While the importance of multiple [79, 80, 122] and/or tailored [123, 124] (versus singular) interventions in some target groups remains a matter of debate in the implementation literature [125], multiple strategies focused on increasing HPV vaccination rates in non-Indigenous peoples have been shown to be effective [80, 126,127,128,129,130,131,132]. Furthermore, interventions tailored to address specific barriers to HPV vaccination or to address contextual differences may be required [133, 134]. It is unlikely, given the apparent state of the literature, that detailed information is available about contextual influences on HPV vaccination barriers and supports and HPV vaccination acceptability/hesitancy and uptake.

We have chosen to include global Indigenous peoples [133, 134] and anticipate that this review may suggest that Indigenous peoples, regardless of country, may experience similar barriers and supports to vaccination acceptability/hesitancy and uptake. With this in mind, we chose a broad definition of Indigenous peoples to help generate results that are relevant to many stakeholders. Given the dearth of literature in this area, we will consider all study designs meeting inclusion criteria, without restriction by language, location, or data type. We anticipate only a small number of relevant studies to emerge from the search and, hence, have used a broad, less restrictive search strategy that aims to capture literature related to V/HPV-V among Indigenous peoples.

The results of this study are expected to inform future research, policies, programs, and community-driven initiatives to enhance acceptability and uptake of vaccination among Indigenous peoples. Specifically, this review will identify and describe the documented barriers, supports, and interventions for V/HPV-V. These will provide a foundation to inform the development of new vaccination strategies among Indigenous peoples. We anticipate the review will identify the nature of evidence gaps and highlight areas requiring further study.

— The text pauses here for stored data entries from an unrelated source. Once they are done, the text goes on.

Lemma string_block_total (w : world) :
  opened f w ->
  (exists s k,
     1 <= k /\
     string_block size wrap the_fd line w =
       (Val tt, emit (line s) (set_offset (offset w + k) w))) \/
  string_block size wrap the_fd line w =
    (Exit (-1),
     set_open false
       (emit TooFewFilename
          (set_offset (offset w + Z.of_nat (length (ahead f w))) w))).
Proof.
  intros Hw.
  destruct (stream_cases (Z.to_nat size) (ahead f w))
    as [(t & rest & Hs & Ht & Hlen)|[(t & rest & Hs & Ht & Hlen)|[Hs Hlen]]].
  - left. exists t, (Z.of_nat (length t) + 1). split; [lia|].
    rewrite Z.add_assoc.
    apply (string_block_terminated size wrap f line size_pos wrap_id w t rest);
      first [assumption | lia].
  - left. exists (take (Z.to_nat size - 1) t), size. split; [lia|].
    apply (string_block_full size wrap f line size_pos wrap_id w t rest);
      first [assumption | lia].
  - right.
    apply (string_block_short size wrap f line size_pos wrap_id w);
      first [assumption | lia].
Qed.

End Total.

Lemma lseek_total f w off wh :
  opened f w ->
  exists p w1,
    lseek the_fd off wh w = (Val p, w1) /\ opened f w1 /\ stdout w1 = stdout w.
Proof.
  intros Hw. pose proof (valid_fd_opened _ _ Hw) as Hv.
  unfold lseek. destruct Hw as (Hd & Hop & Hoff). rewrite Hd, Hv. cbv zeta.
  destruct (Z.ltb_spec (match wh with SEEK_CUR => offset w | SEEK_END => Z.of_nat (length f) end + off) 0).
  - eexists _, _. split; [reflexivity|]. repeat split; assumption.
  - eexists _, _. split; [reflexivity|]. repeat split; cbn; assumption.
Qed.


(** ** Parsed fields and the worlds they stand for *)

Lemma prepend_nil (p : parsed) : prepend [] p = p.
Proof. destruct p; reflexivity. Qed.

Lemma outcome_prepend f out evs p :
  outcome f (out ++ evs) p = outcome f out (prepend evs p).
Proof. destruct p; cbn [outcome prepend]; rewrite app_assoc; reflexivity. Qed.

Lemma then_spec_skip (s : Z -> parsed) (pos : Z) :
  then_spec skip_spec s pos = s pos.
Proof. unfold then_spec, skip_spec. apply prepend_nil. Qed.

Lemma then_spec_skip_r (s : Z -> parsed) (pos : Z) :
  then_spec s skip_spec pos = s pos.
Proof.
  unfold then_spec, skip_spec.
  destruct (s pos); cbn [prepend]; rewrite ?app_nil_r; reflexivity.
Qed.

Lemma then_spec_ext (s1 s2 s2' : Z -> parsed) (pos : Z) :
  (forall p, s2 p = s2' p) -> then_spec s1 s2 pos = then_spec s1 s2' pos.
Proof. intros Hs. unfold then_spec. destruct (s1 pos); rewrite ?Hs; reflexivity. Qed.

Lemma then_spec_parsed (s1 s2 : Z -> parsed) (pos : Z) l p :
  then_spec s1 s2 pos = Parsed l p ->
  exists l1 p1 l2,
    s1 pos = Parsed l1 p1 /\ s2 p1 = Parsed l2 p /\ l = l1 ++ l2.
Proof.
  unfold then_spec. destruct (s1 pos) as [l1 p1|l1 p1|l1 p1]; try discriminate.
  destruct (s2 p1) as [l2 p2|l2 p2|l2 p2] eqn:H2; cbn [prepend]; try discriminate.
  intros [= <- <-]. exists l1, p1, l2. split_and!; first [reflexivity | exact H2].
Qed.

Lemma world_opened f w :
  opened f w -> w = World (Some f) true (offset w) (stdout w).
Proof.
  destruct w as [d o p out]. intros (Hd & Ho & _).
  cbn [disk fd_open offset stdout] in *. subst. reflexivity.
Qed.

Lemma emit_opened f w e pos :
  opened f w ->
  emit e (set_offset pos w) = World (Some f) true pos (stdout w ++ [e]).
Proof.
  intros (Hd & Ho & _). unfold emit, set_offset.
  cbn [disk fd_open offset stdout]. rewrite Hd, Ho. reflexivity.
Qed.

Lemma too_few_opened f w e pos :
  opened f w ->
  set_open false (emit e (set_offset pos w)) =
    World (Some f) false pos (stdout w ++ [e]).
Proof.
  intros (Hd & Ho & _). unfold set_open, emit, set_offset.
  cbn [disk fd_open offset stdout]. rewrite Hd. reflexivity.
Qed.

(** ** Blocks against their description *)

Lemma refines_skip f lo : refines f lo (ret tt) skip_spec.
Proof.
  intros w Hw _. unfold skip_spec, outcome, ret. rewrite app_nil_r.
  f_equal. apply world_opened. exact Hw.
Qed.

Lemma refines_ext f lo m (s s' : Z -> parsed) :
  refines f lo m s -> (forall pos, s pos = s' pos) -> refines f lo m s'.
Proof. intros Hm Hs w Hw Hlo. rewrite <- Hs. apply Hm; assumption. Qed.

Lemma refines_from f lo lo' m (s : Z -> parsed) :
  refines f lo m s -> lo <= lo' -> refines f lo' m s.
Proof. intros Hm Hlo w Hw Hlo'. apply Hm; [exact Hw | lia]. Qed.

Lemma refines_seq f lo lo' (m1 m2 : M unit) (s1 s2 : Z -> parsed) :
  refines f lo m1 s1 ->
  (forall w w', opened f w -> lo <= offset w -> m1 w = (Val tt, w') ->
                opened f w' /\ lo' <= offset w') ->
  refines f lo' m2 s2 ->
  refines f lo (m1 ;; m2) (then_spec s1 s2).
Proof.
  intros H1 Hk H2 w Hw Hlo. specialize (H1 w Hw Hlo). unfold then_spec.
  destruct (s1 (offset w)) as [l p|l p|l p]; cbn [outcome] in H1.
  - rewrite (bind_val _ _ _ _ _ H1).
    destruct (Hk w _ Hw Hlo H1) as [Hw' Hlo'].
    rewrite (H2 _ Hw' Hlo'). cbn [stdout offset]. apply outcome_prepend.
  - rewrite (bind_exit _ _ _ _ _ H1). reflexivity.
  - unfold bind. rewrite H1. reflexivity.
Qed.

Dissemination and knowledge translation plan

To our knowledge, this study will contribute the first systematic review of the global literature in this area. We will take an integrated knowledge translation [135, 136] approach to guide our synthesis in close partnership with First Nation knowledge holders and others who will help interpret, structure, and disseminate findings to relevant research, clinical, Indigenous, policy, and decision maker groups. We anticipate there may be important regional, group, and contextual differences present in the data that will require tailored dissemination (EHVINA Study Research Team: Alberta First Nations Health Care Professional Stakeholder Meeting (2015), unpublished; EHVINA Study Research Team: EHVINA study – Alberta First Nations Elders Gathering (2015), unpublished; EHVINA Study Research Team: Canadian Institutes for Health Research - Institute for Cancer Research Stakeholder Engagement Brainstorming Session (2017), unpublished; EHVINA Study Research Team: Exploring International Collaborative Connections (2016), unpublished) and plan to co-present findings with First Nation partners. We anticipate strong receptivity for study findings and will utilize a translation process that is informed by the Knowledge-to-Action framework [137, 138] but is deliberately inductive to ensure knowledge systems, contexts, and the unique needs of our knowledge users are considered [77]. This process will extend from the analysis and interpretation of review findings through the conceptualization, mapping, and execution of vaccination strategies [139,140,141]. In closing, the intent of this synthesis is to assess the global literature pertaining to barriers and supports to V/HPV-V and identify effective interventions to enhance acceptability and uptake of V/HPV-V, in Canadian and global Indigenous peoples. We anticipate that this synthesis will provide numerous stakeholder groups with a better understanding of the current state of the literature in this area and help inform the development of interventions that encourage V/HPV-V acceptability and uptake and reduce hesitancy in Canadian and global Indigenous peoples.